Rachel Carter

What’s New in America’s Crossroads

 
 

Rachel Carter
Published March 01, 2018

Everyone’s always looking for the latest and greatest, and the same is true for travelers — doubly true for those who have traveled extensively and have already seen all the old standbys.

In Missouri, the founder of Bass Pro Shops has opened a museum and aquarium that’s more like a temple to wildlife conservation. In Kansas, visitors can experience Evel Knievel’s daredevil jumps, and in Oklahoma, will soon be able to track road-trippers on Route 66. In Arkansas, a former fried-chicken factory has been redeveloped as a food hub that houses a culinary school. These top new Crossroads attractions offer groups new experiences they won’t soon forget.

Johnny Morris’ Wonders of Wildlife National Museum and Aquarium

Springfield, Missouri

It had been a lifelong dream of Bass Pro Shops founder Johnny Morris to create a place for people to learn about conservation and to celebrate those who hunt, fish and serve as stewards of the land and its wild resources.

That dream came true when Johnny Morris’ Wonders of Wildlife National Museum and Aquarium opened in September 2017, said spokeswoman Shelby Stephenson. WOW, as it’s known, consists of two main components: the wildlife galleries and the aquarium adventure.
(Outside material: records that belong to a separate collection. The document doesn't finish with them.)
Lemma sending_returns fuel c s : receives c = false → returns (perform fuel c) s.
Proof.
  destruct c; try done; intros _; unfold perform, poll_send_response, poll_send_data, poll_send_trailers, poll_finish_response, response_sent;
    finishes.
Qed.

Context `{!Finite T}.

(** A transport with less to deliver than the fuel does not exhaust it. *)
Lemma frame_returns max fuel : ∀ fs s, reading max fs s → recv_finished (receiving s) = false →
  (backlog (quic s) < fuel)%nat → returns (poll_frame fuel) s.
Proof.
  induction fuel as [|fuel IH]; intros fs s Hr Hf Hb; [lia|]. cbn [poll_frame]. unfold returns. rsteps.
  destruct Hr as [H1 H2 H3 H4 H5]. rewrite peek_flat by apply H1.
  destruct (from_option _ _ _); [by rsteps|]. destruct (next_frame_flat _ H1) as (d & r & Hn & Ha). rewrite Hn.
  pose proof (took_next max _ fs _ d r H1 H4 H2 Ha) as Ht. rsteps. destruct r as [[f|]|e]; rsteps; [done| |done].
  destruct Ha as (Hw & Hbd & Hm & Hfr). assert (reading max fs (read_to d (quic s) s)) as Hr by (split; cbn; try done; congruence).
  apply wp_ready. unfold wp, call_stream. cbn [stream_id quic].
  pose proof (history_recv (stream_id s) (quic s)) as Hh. pose proof (received_bytes (stream_id s) (quic s)) as Ho.
  pose proof (backlog_recv (stream_id s) (quic s)) as Hl.
  destruct (poll_recv (stream_id s) (quic s)) as [r t]. cbn [fst snd] in Hh, Ho, Hl. pose proof (reading_chunk max fs _ r t Hr Hf Hh Ho) as Hc.
  cbn [read_to receiving stream_id set_frame_decoder frame_decoder] in Hc.
  destruct r as [[[c|]|e]|]; cbn [fst snd andthen chunk_for] in *; rewrite ?Z.eqb_refl in Hc; try done; rsteps.
  - eapply IH; [exact Hc|exact Hf|]. cbn [delivers_one] in Hl. cbn [quic]. lia.
  - destruct (negb _); by rsteps.
Qed.

Lemma after_returns max fuel fs s : reading max fs s → recv_finished (receiving s) = false →
  (backlog (quic s) < fuel)%nat → returns (poll_after_trailers fuel) s.
Proof.
  intros Hr Hf Hb. destruct fuel as [|fuel]; [lia|]. cbn [poll_after_trailers].
  apply returns_bind; [by eapply frame_returns|]. intros [f|] s'; [|done]. assert (is_known f = true) as -> by (by destruct f). done.
Qed.

Lemma receiving_returns max fuel c tr hd fs s : receives c = true → stands max tr hd fs s → (backlog (quic s) < fuel)%nat →
  returns (perform fuel c) s.
Proof.
  intros Hc [Hr Hs] Hb. destruct s as [id r w sh t]. cbn [receiving stream_id quic] in *.
  assert (recv_finished r = false → returns (poll_frame fuel) (MkRequestStream id r w sh t)) as Hframe by (intros; by eapply frame_returns).
  assert (recv_finished r = false → returns (poll_after_trailers fuel) (MkRequestStream id r w sh t)) as Hafter by (intros; by eapply after_returns).
  destruct c; try done; unfold perform, poll_headers, poll_recv_data, poll_recv_trailers; inversion Hs; subst;
    (apply returns_bind; [|done]);
    match goal with |- returns (self ≫= ?f) ?s => change (returns (f s) s); cbv beta zeta end;
    cbn [receiving headers_blocked awaiting_headers recv_data recv_finished trailers_blocked trailers_done trailers_lines orb negb] in *;
    try destruct fin; try done; (apply returns_bind; [by auto with returns|]); finishes.
Qed.
End runs.

(** ** What the calls of a request stream promise *)

Section promises.
Context {T : Type} `{Recorded T} `{HT : Http} `{HT3 : !Http3}.

Lemma stream_told id sh (t : T) tr s :
  received id (history t) = [] → runs (new_request_stream id sh t) tr s → clean tr →
  ∃ fs more rest e, frames (local_max_field_section_size sh) (received id (history (quic s))) = (fs ++ more, rest, e)
    ∧ accounts tr id (handed_over tr) fs
    ∧ (recv_finished (receiving s) = true → more = [] ∧ rest = [] ∧ e = None).
Proof.
  intros Ht Hr Hc. destruct (runs_stands _ _ _ _ _ Ht Hr Hc) as (fs & [H1 H2 H3 H4 H5] & Hs).
  rewrite (runs_id _ _ _ Hr) in *. cbn [stream_id new_request_stream] in *. apply stage_accounts in Hs. unfold took in H4.
  destruct (frames _ (flat _)) as [[gs r] e] eqn:Eg, (frames _ (received _ _)) as [[hs r'] e']. destruct H4 as (-> & -> & H4).
  exists fs, gs, r', e. split; [done|]. split; [done|]. intros Hf. rewrite (H5 Hf) in Eg. by injection Eg as <- <- <-; rewrite H4.
Qed.

Lemma stream_faults id sh (t : T) tr s fuel c e s' :
  received id (history t) = [] → runs (new_request_stream id sh t) tr s → clean tr →
  receives c = true → perform fuel c s = (Fail e, s') →
  ∃ fs, accounts tr id (handed_over tr) fs
    ∧ fault (local_max_field_section_size sh) tr (c, codecs s, Fail e) fs id (history (quic s')) e.
Proof.
  intros Ht Hr Hc Hrc E. destruct (runs_stands _ _ _ _ _ Ht Hr Hc) as (fs & Hs).
  pose proof (receive_spec _ fuel c _ _ fs s Hrc Hs) as Hw. unfold wp in Hw. rewrite E in Hw. cbn [fst snd answers] in Hw.
  pose proof (receiving_writes_nothing fuel c Hrc s) as (Eid & _). rewrite E in Eid. cbn [snd] in Eid.
  rewrite Eid, (runs_id _ _ _ Hr) in Hw. exists fs. split; [|exact Hw].
  destruct Hs as [_ Hs]. rewrite (runs_id _ _ _ Hr) in Hs. by eapply stage_accounts.
Qed.

(** C4. Whatever calls are made on a request stream, however its octets arrive
    and whatever others do to the codecs between the calls: as long as no
    reading call fails, the frames of the octets received begin with those read
    so far, HEADERS, DATA and again HEADERS; the request handed over is what the
    fields of the first block make, the body is the payloads of the DATA frames
    in order, each once, and the trailers are what the second block makes.  The
    fields of a block are those the connection's decoder gave for it in one of
    the calls made; or the decoder put the block aside in one call, and a later
    call found them first among the unblocked sections queued for this very
    stream.  A call that asks for a section put aside takes the first one of
    this stream off its queue, and no call changes the queues otherwise.  When
    the stream is reported finished, the octets received are exactly these
    frames. *)
Theorem request_stream_told id sh (t : T) tr s :
  received id (history t) = [] → runs (new_request_stream id sh t) tr s → clean tr →
  ∃ fs more rest e, frames (local_max_field_section_size sh) (received id (history (quic s))) = (fs ++ more, rest, e)
    ∧ accounts tr id (handed_over tr) fs
    ∧ (recv_finished (receiving s) = true → more = [] ∧ rest = [] ∧ e = None)
    ∧ ∀ fuel c sid, sections_of sid (perform fuel c s).2
        = (if collecting c (receiving s) && Z.eqb sid id then tail else λ l, l) (sections_of sid s).
Proof.
  intros Ht Hr Hc. destruct (stream_told id sh t tr s Ht Hr Hc) as (fs & more & rest & e & Hf & Ha & He).
  exists fs, more, rest, e. split_and!; [done..|]. intros fuel c sid. rewrite sections_spec. by rewrite (runs_id _ _ _ Hr).
Qed.

(** C32. A call that reads fails only with a reason, and with the error that
    goes with it: the octets received hold a malformed or oversized frame, or
    the stream has just ended within one, or the transport has just failed; the
    next frame of the octets received
    has no place after those read, which is [UnexpectedFrame]; the decoder, as
    this call found it, refuses the block of the next frame, with the QPACK
    error it gave; or the fields of the request's block, or of the trailers'
    block, as decoded in this call or an earlier one, are refused as a request
    or as trailers, which is [MessageError].  A control frame whose type is at
    the front of what is buffered is refused for its place; behind an unknown
    frame it is parsed first, and a malformed one is refused for its form. *)
Theorem request_stream_faults id sh (t : T) tr s fuel c e s' :
  received id (history t) = [] → runs (new_request_stream id sh t) tr s → clean tr →
  receives c = true → perform fuel c s = (Fail e, s') →
  ∃ fs, accounts tr id (handed_over tr) fs
    ∧ fault (local_max_field_section_size sh) tr (c, codecs s, Fail e) fs id (history (quic s')) e.
Proof. apply stream_faults. Qed.
(** A poll of the reading half gives the octets that come next. *)
Lemma read_relays s0 cs got wrote alive turns fuel now room s : relays s0 cs (got ++ buf s) wrote alive s →
  wp (poll_read turns fuel now room) (λ o s', error_tx s' = error_tx s ∧ match o with
    | Done l => relays s0 cs ((got ++ l) ++ buf s') wrote alive s'
    | Wait => relays s0 cs (got ++ buf s') wrote alive s'
    | _ => True
    end) s.
Proof.
  intros Hs. unfold poll_read. apply wp_self, wp_bind. case_bool_decide as Eb.
  - rewrite Eb, app_nil_r in Hs. pose proof (fill_relays s0 cs wrote alive turns fuel now got s Hs) as Hf. unfold wp in Hf. unfold wp at 1.
    destruct (fill_buf turns fuel now s) as [[[d|]|e| |] s']; cbn [fst snd andthen default] in *; destruct Hf as (E1 & E2 & Hr); try done.
    + apply wp_bind, wp_modify. cbn [andthen]. apply wp_ret. split; [exact E2|]. cbn [buf]. rewrite <- (app_assoc got), take_drop.
      by eapply relays_bridge.
    + apply wp_ret. split; [exact E2|]. rewrite E1, Eb, !app_nil_r. by rewrite app_nil_r in Hr.
    + split; [exact E2|]. by rewrite E1, Eb, app_nil_r.
  - apply wp_ret. cbn [andthen]. apply wp_bind, wp_modify. cbn [andthen]. apply wp_ret. split; [done|]. cbn [buf].
    rewrite <- (app_assoc got), take_drop. by eapply relays_bridge.
Qed.
(** *** Writing *)

Lemma wp_task_error {A} s0 cs read wrote alive (m : op (Upgraded T K) WriteError A) (Q : outcome WriteError A → Upgraded T K → Prop) s :
  relays s0 cs read wrote alive s →
  (∀ s', relays s0 cs read wrote alive s' → buf s' = buf s → error_tx s' = error_tx s → wp m Q s' ∧ Q Wait s' ∧ ∀ e, Q (Fail e) s') →
  wp (task_error m) Q s.
Proof.
  intros Hs HQ. unfold task_error. apply wp_bind. unfold wp at 1, ask_bridge. cbn [fst snd andthen].
  set (s' := MkUpgraded _ _ _ _ _). destruct (HQ s') as (H1 & H2 & H3); [|done|done|].
  - eapply relays_bridge; [exact Hs|done|done|apply queued_errors|apply closed_errors].
  - destruct (error_recv (bridge s)).1 as [[e|u]|]; [apply H3|exact H1|exact H2].
Qed.

Definition taken (d : bytes) (o : outcome WriteError Z) : list bytes :=
  match o with Done _ => if bool_decide (d = []) then [] else [d] | _ => [] end.
(** ** What [run] does to its caller *)

Lemma run_effect_on_caller {Thread : Type}
    (drivers : DriverId -> Driver Thread) (cap : RunCap) (fuel : nat)
    (self : Manager) (key : string) (fn : AIFunc) (w : World) :
  ((run drivers cap fuel self key fn w).1.2 = self \/
   exists vals v,
     _values self = Some vals /\ valid_result v = true /\
     (run drivers cap fuel self key fn w).1.2 = store self vals key v) /\
  (forall v,
     (run drivers cap fuel self key fn w).2 = Return v ->
     valid_result v = true /\
     exists vals,
       _values self = Some vals /\
       (run drivers cap fuel self key fn w).1.2 = store self vals key v).
Proof.
  unfold run.
  destruct (_exec_step self) as [exec_step|];
    [|split; [left; reflexivity|discriminate]].
  destruct (launch_frame exec_step fn) as [frame sub_step].
  destruct (sub_manager self sub_step None) as [child| |];
    try (split; [left; reflexivity|discriminate]).
  destruct (_upstream self) as [upstream|].
  - pose proof (execute_return_valid drivers cap child fn (Some frame) upstream
                  w fuel) as Hvalid.
    destruct (out_res (execute drivers cap fuel child fn (Some frame) upstream w))
      as [result| |] eqn:Hres.
    + specialize (Hvalid result eq_refl).
      destruct (_values self) as [vals|] eqn:Hvals.
      * destruct (destroy _ _) as [[w' child'] [[]| |]]; cbn [fst snd];
          (split; [right; exists vals, result; auto|]); try discriminate.
        intros v [= <-]. split; [exact Hvalid|]. exists vals. auto.
      * destruct (destroy _ _) as [[w' child'] [[]| |]]; cbn [fst snd];
          (split; [left; reflexivity|discriminate]).
    + destruct (destroy _ _) as [[w' child'] [[]| |]]; cbn [fst snd];
        (split; [left; reflexivity|discriminate]).
    + split; [left; reflexivity|discriminate].
  - destruct (destroy _ _) as [[w' child'] [[]| |]]; cbn [fst snd];
      (split; [left; reflexivity|discriminate]).
Qed.
(** * VideoSplitter core: a shallow embedding of the planner, the prober,
      the process runner and the size-compliance enforcer.

    The Python sources embedded here are

    - [core/utils.py]      ([GB_IN_BYTES], [gb_to_bytes], [run_command]),
    - [core/split_plan.py] ([make_plan]),
    - [core/ffprobe.py]    ([_parse_float], [_parse_int], [probe]),
    - [core/splitter.py]   ([_check_cancel], [_calculate_bitrate],
                            [_encode_with_target_bitrate], [_encode_with_crf],
                            [reencode_oversize]).

    Python [float] is IEEE-754 binary64; it is modelled by [spec_float] with
    precision 53 and maximal exponent 1024, whose operations round to nearest
    even exactly as the hardware does.  Python [int] is [Z].  Exceptions are
    values of [exn]; a computation that may raise returns a [result]. *)

From Stdlib Require Import ZArith Lia Bool.
From Corelib Require Import SpecFloat.
From Stdlib Require Import Ascii String.
From Stdlib.Strings Require Import Byte.
From stdpp Require Import gmap strings list pretty.

Open Scope Z_scope.
Set Warnings "-register-all".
The wildlife galleries are like dioramas at a natural-history museum but more immersive; the aquarium has 1.5 million gallons of water and more than 35,000 live animals that represent over 800 species of fish, birds, mammals, reptiles and amphibians.

“When you walk through WOW, it’s taking you on a journey around the world, through some of the most diverse habitats on Earth,” Stephenson said, from the Arctic to the Amazon, from desert sands to ocean floor.

In the Great African Hall, guests see the African plains, hear the elephant trumpet and the lion roar, smell the hot dirt and dust, and feel the warmer temperature. In the Sheep Mountain gallery, bighorn sheep peer down from their rocky perches at the people walking among them.

“It’s really an immersive experience,” Stephenson said.

Shipwreck Reef on the aquarium side is “one of our show-stoppers,” she said. Visitors feel like they’re walking through a decommissioned ship that Morris intentionally sunk off the coast of Florida to provide reef habitat. Rusty walls surround guests, and aquariums showcase how sea creatures use the ship as habitat. Giant Caribbean spiny lobsters live in crates, and eels make homes out of pipes.

WOW offers guided group tours and is attached to the Bass Pro Shop headquarters, where groups can dine at Hemingway’s Blue Water Café.